Where the records below have a line with "JObject", that line is to be copied.

[Opening Entries provided section]

(** * A shallow embedding of rust-bdd: the dynamic protobuf value codec
    (src/proto_dyn.rs) and the ZeroMQ expectation matcher (src/broker.rs). *)

From Stdlib Require Import String Ascii List ZArith Bool Lia.
From Stdlib Require Import Floats.SpecFloat.
Import ListNotations.
Set Warnings "-register-all".
Open Scope Z_scope.

(** ** serde_json values *)

(** [serde_json::Number]: its internal representation [N].  [PosInt] holds a
    u64 (>= 0), [NegInt] an i64 (< 0), [Float] a finite f64, represented as an
    IEEE binary64 [spec_float] (precision 53, emax 1024). *)
Inductive Number :=
| PosInt (n : Z)
| NegInt (n : Z)
| Float (f : spec_float).

(** [serde_json::Value].  A [Map<String, Value>] is an association list
    whose keys are distinct; its order is the one [map_insert] builds. *)
Inductive Value :=
| JNull
| JBool (b : bool)
| JNumber (n : Number)
| JString (s : string)
| JArray (l : list Value)
| JObject (m : list (string * Value)).

(** f64 equality ([==] on [f64]), IEEE: NaN is unequal to itself, +0 = -0. *)
Definition f64_eq (a b : spec_float) : bool := SFeqb a b.

(** [impl PartialEq for N] *)
Definition number_eqb (a b : Number) : bool :=
  match a, b with
  | PosInt x, PosInt y => Z.eqb x y
  | NegInt x, NegInt y => Z.eqb x y
  | Float x, Float y => f64_eq x y
  | _, _ => false
  end.

(** [Map::get]: the value stored under [k]. *)
Fixpoint map_get {A} (k : string) (m : list (string * A)) : option A :=
  match m with
  | [] => None
  | (k', v) :: r => if String.eqb k k' then Some v else map_get k r
  end.

(** [impl PartialEq for Value] (derived), with the map equality of
    [serde_json::Map]: same length and every entry of the left map found with
    an equal value in the right one. *)
Fixpoint value_eqb (a b : Value) {struct a} : bool :=
  match a, b with
  | JNull, JNull => true
  | JBool x, JBool y => Bool.eqb x y
  | JNumber x, JNumber y => number_eqb x y
  | JString x, JString y => String.eqb x y
  | JArray xs, JArray ys =>
      (fix go (xs ys : list Value) : bool :=
         match xs, ys with
         | [], [] => true
         | x :: xs', y :: ys' => value_eqb x y && go xs' ys'
         | _, _ => false
         end) xs ys
  | JObject xm, JObject ym =>
      Nat.eqb (length xm) (length ym) &&
      forallb (fun '(k, v) =>
                 match map_get k ym with
                 | Some v' => value_eqb v v'
                 | None => false
                 end) xm
  | _, _ => false
  end.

[Closing Entries provided section]

Answer section:
| JObject (m : list (string * Value)).
  | JObject xm, JObject ym =>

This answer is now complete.